### DATA SUPPLIED
(** ** Quotes *)
Definition required_agreement (account : RegistrarAccount) : string :=
  if is_live account then "resellbiz-registration-v1" else "fictional-registration-v1".
(** What the customer accepted is what the catalogue says now. *)
Definition consents (input : DomainQuoteRequest) (c : CatalogueContext) : bool :=
  bool_decide (qr_selectionConsentRevision input = Some (context_revision c)).
Definition live_consent (input : DomainQuoteRequest) : bool :=
  isSome (resellbizContactSchema (contact_json (qr_contact input))) &&
  qr_customerPolicyConsent input.
Definition QUOTE_WINDOW : Z := 600000.
Definition QUOTE_VALIDITY : Z := 300000.
Definition recent_quotes (customerId : string) (since : Z) (d : Db) : Z :=
  count_rows (λ q, String.eqb (quo_customerId q) customerId && (since <? quo_createdAt q))
    (domainQuotes d).
Definition store_quote (input : DomainQuoteRequest) (auth : AuthRequestContext)
    (customerId : string) (consent : json) (offer : DomainOffer) (account : RegistrarAccount)
    (context : option CatalogueContext) (amount : Z) (cost : RegistrarQuote) (now : Z)
    : Io DomainQuote :=
  ciphertext ← registrar_encrypt (contactBinding (ra_id account) customerId (ra_mode account))
                 (contact_json (qr_contact input));
  id ← random_uuid;
  created ← new_date;
  let q := MkDomainQuote id customerId (ra_id account) (off_id offer) (qr_domainName input)
    amount (rq_costAmount cost) (rq_costCurrency cost) ciphertext
    (registrarFingerprint (ra_id account) (ra_mode account) customerId
       (contact_json (qr_contact input)))
    (match context with Some c => names_json (cc_nameservers c) | None => off_nameservers offer end)
    (qr_agreement input)
    (match context with Some c => snapshot_json (cc_snapshot c) | None => JNull end)
    consent created (now + QUOTE_VALIDITY) in
  _ ← create_row domainQuotes id (λ _, true) q;
  _ ← when (recorded consent)
        (domain_log auth "DOMAIN_OFFLINE_CONSENT_RECORDED" "DOMAIN_QUOTE" id
           (JObj [("customerId", JStr customerId)]));
  mret q.
Definition quote_tx (input : DomainQuoteRequest) (auth : AuthRequestContext)
    (customerId : string) (consent : json) (offer : DomainOffer) (account : RegistrarAccount)
    (context : option CatalogueContext) (amount : Z) (cost : RegistrarQuote) (now : Z)
    : Io DomainQuote :=
  _ ← match context with
      | Some _ =>
          _ ← lock_domains;
          fresh ← catalogueContext environment (off_tld offer) (Some (off_accountId offer));
          require (match fresh with Some f => consents input f | None => false end)
            (conflict "Domain configuration changed. Review a fresh quote.")
      | None => mret tt
      end;
  _ ← lock_row "customers" customerId;
  customer ← row_or_throw customers customerId;
  _ ← require (eligible_owner (is_live account) (Some customer))
        (conflict "The customer account is inactive.");
  since ← new_date;
  recent ← read (recent_quotes customerId (since - QUOTE_WINDOW));
  _ ← require (negb (10 <=? recent)) (conflict "Please wait before requesting more quotes.");
  store_quote input auth customerId consent offer account context amount cost now.
Definition quote_view (account : RegistrarAccount) (q : DomainQuote) : QuoteView :=
  MkQuoteView (quo_id q) (quo_domainName q) (Z_to_string (quo_sellingAmount q))
    (if is_fake account then Some (Z_to_string (quo_costAmount q), quo_costCurrency q)
     else None) (to_ISO_string (quo_expiresAt q)) (is_fake account).
Definition matching_offer (input : DomainQuoteRequest) : Io DomainOffer :=
  let failure := conflict "Select a matching supported domain offer." in
  found ← read (λ d, domainOffers d !! qr_offerId input);
  offer ← lift (of_option failure found);
  tld ← lift (domainExtension (qr_domainName input));
  _ ← require (String.eqb tld (off_tld offer)) failure;
  mret offer.
Definition quoteForCustomer (input : DomainQuoteRequest) (auth : AuthRequestContext)
    (customerId : string) (consent : json) : Io QuoteView :=
  offer ← matching_offer input;
  account ← row_or_throw registrarAccounts (off_accountId offer);
  _ ← requireAccount environment account;
  context ← catalogueContext environment (off_tld offer) (Some (off_accountId offer));
  _ ← require (match context with Some c => consents input c | None => true end)
        (conflict "The catalogue, DNS or registrar consent scope changed. Refresh and review the offer again.");
  _ ← require (negb (is_live account && negb (live_consent input)))
        (conflict "Complete the registrar contact fields and accept the customer terms and privacy policy.");
  _ ← require (String.eqb (qr_agreement input) (required_agreement account))
        (conflict "Accept the agreement for the selected registrar mode.");
  price ← row_or_throw productPrices
            (match context with Some c => ss_priceId (cc_snapshot c)
                              | None => off_priceId offer end);
  _ ← require (listed (isSome context) price && domain_price price)
        (conflict "This domain offer is unavailable.");
  cost ← quoteFrom environment (ra_id account) (qr_domainName input) auth;
  _ ← require (rq_available cost) (conflict "The domain is unavailable.");
  now ← new_date;
  quote ← transaction (quote_tx input auth customerId consent offer account context
                         (pp_amount price) cost now);
  let v := quote_view account quote in
  _ ← require (domainQuoteSchema v) ZodError;
  mret v.
Definition quote (input : DomainQuoteRequest) (auth : AuthRequestContext) : Io QuoteView :=
  _ ← requireRuntime environment;
  customerId ← lift (signed_in_customer auth);
  quoteForCustomer input auth customerId JNull.
Definition consent_json (c : OfflineConsent) (recordedAt : Z) (recordedBy : string) : json :=
  JObj [("method", JStr (oc_method c)); ("reference", JStr (oc_reference c));
        ("consentedAt", JStr (oc_consentedAt c));
        ("recordedAt", JStr (to_ISO_string recordedAt)); ("recordedBy", JStr recordedBy)].
(** [new Date(text) > now]: a text that is no date is not later. *)
Definition date_gt (text : string) (now : Z) : bool :=
  match date_of text with Some t => now <? t | None => false end.
Definition adminQuote (input : AdminDomainQuoteRequest) (auth : AuthRequestContext)
    : Io QuoteView :=
  _ ← authorize_domains auth;
  _ ← requireRuntime environment;
  now ← new_date;
  _ ← require (negb (date_gt (oc_consentedAt (aq_offlineConsent input)) now))
        (conflict "The recorded customer consent cannot be dated in the future.");
  recordedAt ← new_date;
  quoteForCustomer (aq_quote input) auth (aq_customerId input)
    (consent_json (aq_offlineConsent input) recordedAt (auth_userId auth)).
(** ** Execution *)
Definition full_and_active (u : UserWithProfiles) : bool :=
  active (up_user u) && negb (deleted (up_user u)) && full_administrator u &&
  totp_enabled (up_credential u).
Definition poll_open (a : DomainAction) : Io bool :=
  if 10 <=? da_pollCount a then mret false
  else match da_claimedAt a with
       | Some _ => now ← new_date; mret (negb (now <? da_nextPollAt a))
       | None => mret true
       end.
(** The domain, its customer and the administrator are still eligible. *)
Definition action_parties (a : DomainAction) (domainId orderId : string)
    (auth : AuthRequestContext) : Io unit :=
  account ← row_or_throw registrarAccounts (da_accountId a);
  _ ← require (ra_enabled account) (conflict "Registrar is disabled.");
  domain ← row_or_throw domains domainId;
  found ← read (user_by_id (auth_userId auth));
  actor ← lift (of_option RecordNotFound found);
  customer ← row_or_throw customers (da_customerId a);
  require (String.eqb (dom_state domain) "REGISTERED" &&
           bool_decide (dom_providerOrderId domain = Some orderId) && full_and_active actor &&
           eligible_owner true (Some customer))
    (conflict "The domain, customer or approving administrator is no longer eligible.").
Definition claimed_registration (accountId : string) (o : RegistrarOperation) : bool :=
  isSome (ro_claimedAt o) && String.eqb (executing_account o) accountId.
(** Nothing else of the account is without an outcome, and a renewal is paid. *)
Definition may_dispatch (a : DomainAction) (request : DomainActionRequest) : Io unit :=
  busy ← read (λ d, rows (λ b, negb (String.eqb (da_id b) (da_id a)) &&
                               outstanding (da_accountId a) b) (domainActions d));
  _ ← require (bool_decide (busy = []))
        (conflict "Another registrar action needs reconciliation first.");
  registrations ← read (λ d, rows (claimed_registration (da_accountId a))
                                  (registrarOperations d));
  settled ← registrations_settled registrations;
  _ ← require settled (conflict "A registration needs reconciliation first.");
  if is_renewal request then
    paid ← match da_invoiceId a with
           | Some i => verifiedDomainInvoice i (da_customerId a)
           | None => mret false
           end;
    require paid
      (conflict "A fully verified, unadjusted BDT renewal payment is required.")
  else mret tt.
Definition claim_action (actionId : string) : Io unit :=
  found ← row_or_throw domainActions actionId;
  claimed ← match da_claimedAt found with
            | Some t => mret t | None => new_date end;
  now ← new_date;
  change_row domainActions actionId
    (λ a, a <| da_state := "NEEDS_RECONCILIATION" |> <| da_claimedAt := Some claimed |>
            <| da_pollCount := da_pollCount a + 1 |> <| da_nextPollAt := now + 180000 |>).
(** The first transaction: none when the action has an outcome, else whether its
    mutation may be sent. *)
Definition execute_tx (domainId actionId accountId orderId : string) (request : DomainActionRequest)
    (auth : AuthRequestContext) (reconcileOnly : bool) : Io (option bool) :=
  _ ← lock_row "domains" domainId;
  _ ← lock_row "domain_actions" actionId;
  _ ← lock_row "registrar_accounts" accountId;
  action ← row_or_throw domainActions actionId;
  if final_action (da_state action) then mret None
  else
    slot ← poll_open action;
    _ ← require slot (conflict
          "Wait before reconciling, or resolve the exhausted read budget manually.");
    _ ← action_parties action domainId orderId auth;
    let claimed := isSome (da_claimedAt action) in
    _ ← require (negb (reconcileOnly && negb claimed))
          (conflict "Only a claimed action can be reconciled.");
    _ ← (if claimed then mret tt else may_dispatch action request);
    _ ← claim_action actionId;
    _ ← action_log auth (if claimed then "DOMAIN_ACTION_READ_RESERVED"
                         else "DOMAIN_ACTION_DISPATCH_CLAIMED") domainId
          (action_metadata actionId [("kind", JStr (action_kind request))]);
    mret (Some (negb claimed && negb reconcileOnly)).
(** [claimSubmission]: at most one mutation of an action is sent. *)
Definition unsubmitted (a : DomainAction) : bool :=
  negb (isSome (da_submittedAt a)) && String.eqb (da_state a) "NEEDS_RECONCILIATION".
Definition claimSubmission (actionId : string) : Io unit :=
  now ← new_date;
  count ← change_row_if domainActions actionId unsubmitted
            (λ a, a <| da_submittedAt := Some now |>);
  require (count =? 1)
    (conflict "The domain mutation was already submitted. Reconcile without retrying.").
Definition with_registrant (intent : RegistrarIntent) (contact : DomainContact)
    : RegistrarIntent := intent <| ri_contact := contact |>.
(** The replacement of a contact: it is claimed before it is created. *)
Definition dispatch_contact (c : ManagementContext) (intent : RegistrarIntent)
    (actionId : string) (contact : DomainContact) : Sio unit :=
  let intent := with_registrant intent contact in
  _ ← outside (now ← new_date;
               change_row domainActions actionId (λ a, a <| da_contactClaimedAt := Some now |>));
  contactId ← replacementContact (mc_credential c) intent;
  _ ← outside (change_row domainActions actionId
                 (λ a, a <| da_remoteContactId := Some contactId |>));
  changeContacts (mc_credential c) intent (mc_orderId c) contactId (claimSubmission actionId).
Definition dispatch_action (c : ManagementContext) (intent : RegistrarIntent)
    (actionId : string) (payload : ActionPayload) (before : ResellbizManagedState) : Sio unit :=
  let claim := claimSubmission actionId in
  match apl_request payload with
  | NAMESERVERS names =>
      changeNameservers (mc_credential c) intent (mc_orderId c) names claim
  | LOCK locked => changeLock (mc_credential c) intent (mc_orderId c) locked claim
  | CONTACT contact => dispatch_contact c intent actionId contact
  | RENEW _ _ _ =>
      _ ← require (String.eqb (mg_expiresAt (mst_management before))
                     (apl_previousExpiry payload))
            (conflict "Renewal expiry changed; reconcile without repeating the purchase.");
      renew (mc_credential c) intent (mc_orderId c) (date_of (apl_previousExpiry payload)) claim
  end.
Definition action_intent (c : ManagementContext) (request : DomainActionRequest)
    : RegistrarIntent :=
  match request with
  | RENEW _ _ ceiling => mc_intent c <| ri_costCeiling := ceiling |>
  | _ => mc_intent c
  end.
(** The mutation; an exception says no more than that the outcome is not known. *)
Definition send_action (c : ManagementContext) (actionId : string) (payload : ActionPayload)
    (dispatch : bool) : Io bool :=
  let intent := action_intent c (apl_request payload) in
  at_registrar c
    (catch (before ← management_of c intent;
            _ ← (if dispatch then dispatch_action c intent actionId payload before
                 else mret tt);
            mret false)
       (λ _, mret true)).
Definition fail_unsent (domainId actionId : string) (auth : AuthRequestContext) : Io unit :=
  transaction
    (_ ← change_row domainActions actionId (λ a, a <| da_state := "FAILED" |>);
     action_log auth "DOMAIN_ACTION_NOT_SUBMITTED" domainId (action_metadata actionId [])).
(** The observation proves the outcome of the action. *)
Definition same_names (a b : list string) : bool :=
  String.eqb (json_print (names_json (merge_sort name_before a)))
    (json_print (names_json (merge_sort name_before b))).
Definition DAY_MS : Z := 86400000.
Definition one_year_later (previous later : string) : bool :=
  match date_of previous, date_of later with
  | Some p, Some l => (330 * DAY_MS <=? l - p) && (l - p <=? 370 * DAY_MS)
  | _, _ => false
  end.
Definition outcome_confirmed (payload : ActionPayload) (remoteContactId : option string)
    (observed : ResellbizManagedState) : bool :=
  let m := mst_management observed in
  match apl_request payload with
  | NAMESERVERS names => same_names (mg_nameservers m) names
  | LOCK locked => Bool.eqb (mg_locked m) locked
  | CONTACT _ => match remoteContactId with
                 | Some id => truthy id && forallb (String.eqb id) (mst_contactIds observed)
                 | None => false
                 end
  | RENEW _ _ _ => one_year_later (apl_previousExpiry payload) (mg_expiresAt m)
  end.
(** The last transaction. *)
Definition settle_tx (domainId actionId : string) (request : DomainActionRequest)
    (auth : AuthRequestContext) (projected : DomainManagement) (contact : option DomainContact)
    (confirmed readFailed : bool) : Io unit :=
  _ ← lock_row "domains" domainId;
  _ ← lock_row "domain_actions" actionId;
  latest ← row_or_throw domainActions actionId;
  if String.eqb (da_state latest) "SUCCEEDED" then mret tt
  else
    _ ← store_management domainId projected contact;
    _ ← when confirmed
          (change_row domainActions actionId (λ a, a <| da_state := "SUCCEEDED" |>));
    action_log auth (if confirmed then "DOMAIN_ACTION_CONFIRMED"
                     else "DOMAIN_ACTION_OUTCOME_UNCERTAIN") domainId
      (action_metadata actionId [("kind", JStr (action_kind request));
                                 ("responseUncertain", JBool readFailed)]).
Definition settle (domainId actionId : string) (payload : ActionPayload)
    (auth : AuthRequestContext) (observed : ResellbizManagedState) (readFailed : bool)
    : Io unit :=
  current ← row_or_throw domainActions actionId;
  let confirmed := outcome_confirmed payload (da_remoteContactId current) observed in
  projected ← lift (parse domainManagementSchema
                      (management_json (projection (mst_management observed))));
  transaction (settle_tx domainId actionId (apl_request payload) auth projected
                 (mg_contact (mst_management observed)) confirmed readFailed).
(** Read the outcome, independently of what the mutation answered. *)
Definition observe_action (domainId actionId : string) (c : ManagementContext)
    (payload : ActionPayload) (auth : AuthRequestContext) (readFailed : bool) : Io unit :=
  observed ← catch
    (o ← at_registrar c (management_of c (action_intent c (apl_request payload)));
     mret (Some o))
    (λ _, _ ← action_log auth "DOMAIN_ACTION_READ_UNCERTAIN" domainId
                (action_metadata actionId []);
          mret None);
  match observed with
  | Some o => settle domainId actionId payload auth o readFailed
  | None => mret tt
  end.
Definition unsent (a : DomainAction) : bool :=
  negb (isSome (da_submittedAt a)) && negb (isSome (da_contactClaimedAt a)).
Definition run_action (domainId actionId : string) (c : ManagementContext)
    (payload : ActionPayload) (auth : AuthRequestContext) (dispatch : bool) : Io unit :=
  readFailed ← send_action c actionId payload dispatch;
  failed ← (if dispatch && (readFailed : bool)
            then a ← row_or_throw domainActions actionId; mret (unsent a)
            else mret false);
  if failed : bool then fail_unsent domainId actionId auth
  else observe_action domainId actionId c payload auth readFailed.
Definition execute (domainId actionId confirmation : string) (auth : AuthRequestContext)
    (reconcileOnly : bool) : Io (list ActionView) :=
  _ ← authorize_domains auth;
  found ← read (action_of domainId actionId);
  located ← lift (of_option action_unavailable found);
  c ← managementContext environment domainId auth (Some (da_credentialId located));
  _ ← require (String.eqb confirmation (dom_domainName (mc_domain c))) confirm_domain;
  payload ← lift (payload_of actionId (da_payloadCiphertext located));
  dispatch ← transaction
    (_ ← match da_invoiceId located with Some i => lockDomainInvoice i | None => mret tt end;
     execute_tx domainId actionId (da_accountId located) (mc_orderId c) (apl_request payload)
       auth reconcileOnly);
  _ ← match dispatch with
      | None => mret tt
      | Some dispatch => run_action domainId actionId c payload auth dispatch
      end;
  list_actions domainId auth.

### TASK INSTRUCTIONS
Everything from the line containing "else mret false);" to the end of the data above should be quoted exactly, please, both ends included, and nothing outside that span.

### RESPONSE AREA
            else mret false);
  if failed : bool then fail_unsent domainId actionId auth
  else observe_action domainId actionId c payload auth readFailed.
Definition execute (domainId actionId confirmation : string) (auth : AuthRequestContext)
    (reconcileOnly : bool) : Io (list ActionView) :=
  _ ← authorize_domains auth;
  found ← read (action_of domainId actionId);
  located ← lift (of_option action_unavailable found);
  c ← managementContext environment domainId auth (Some (da_credentialId located));
  _ ← require (String.eqb confirmation (dom_domainName (mc_domain c))) confirm_domain;
  payload ← lift (payload_of actionId (da_payloadCiphertext located));
  dispatch ← transaction
    (_ ← match da_invoiceId located with Some i => lockDomainInvoice i | None => mret tt end;
     execute_tx domainId actionId (da_accountId located) (mc_orderId c) (apl_request payload)
       auth reconcileOnly);
  _ ← match dispatch with
      | None => mret tt
      | Some dispatch => run_action domainId actionId c payload auth dispatch
      end;
  list_actions domainId auth.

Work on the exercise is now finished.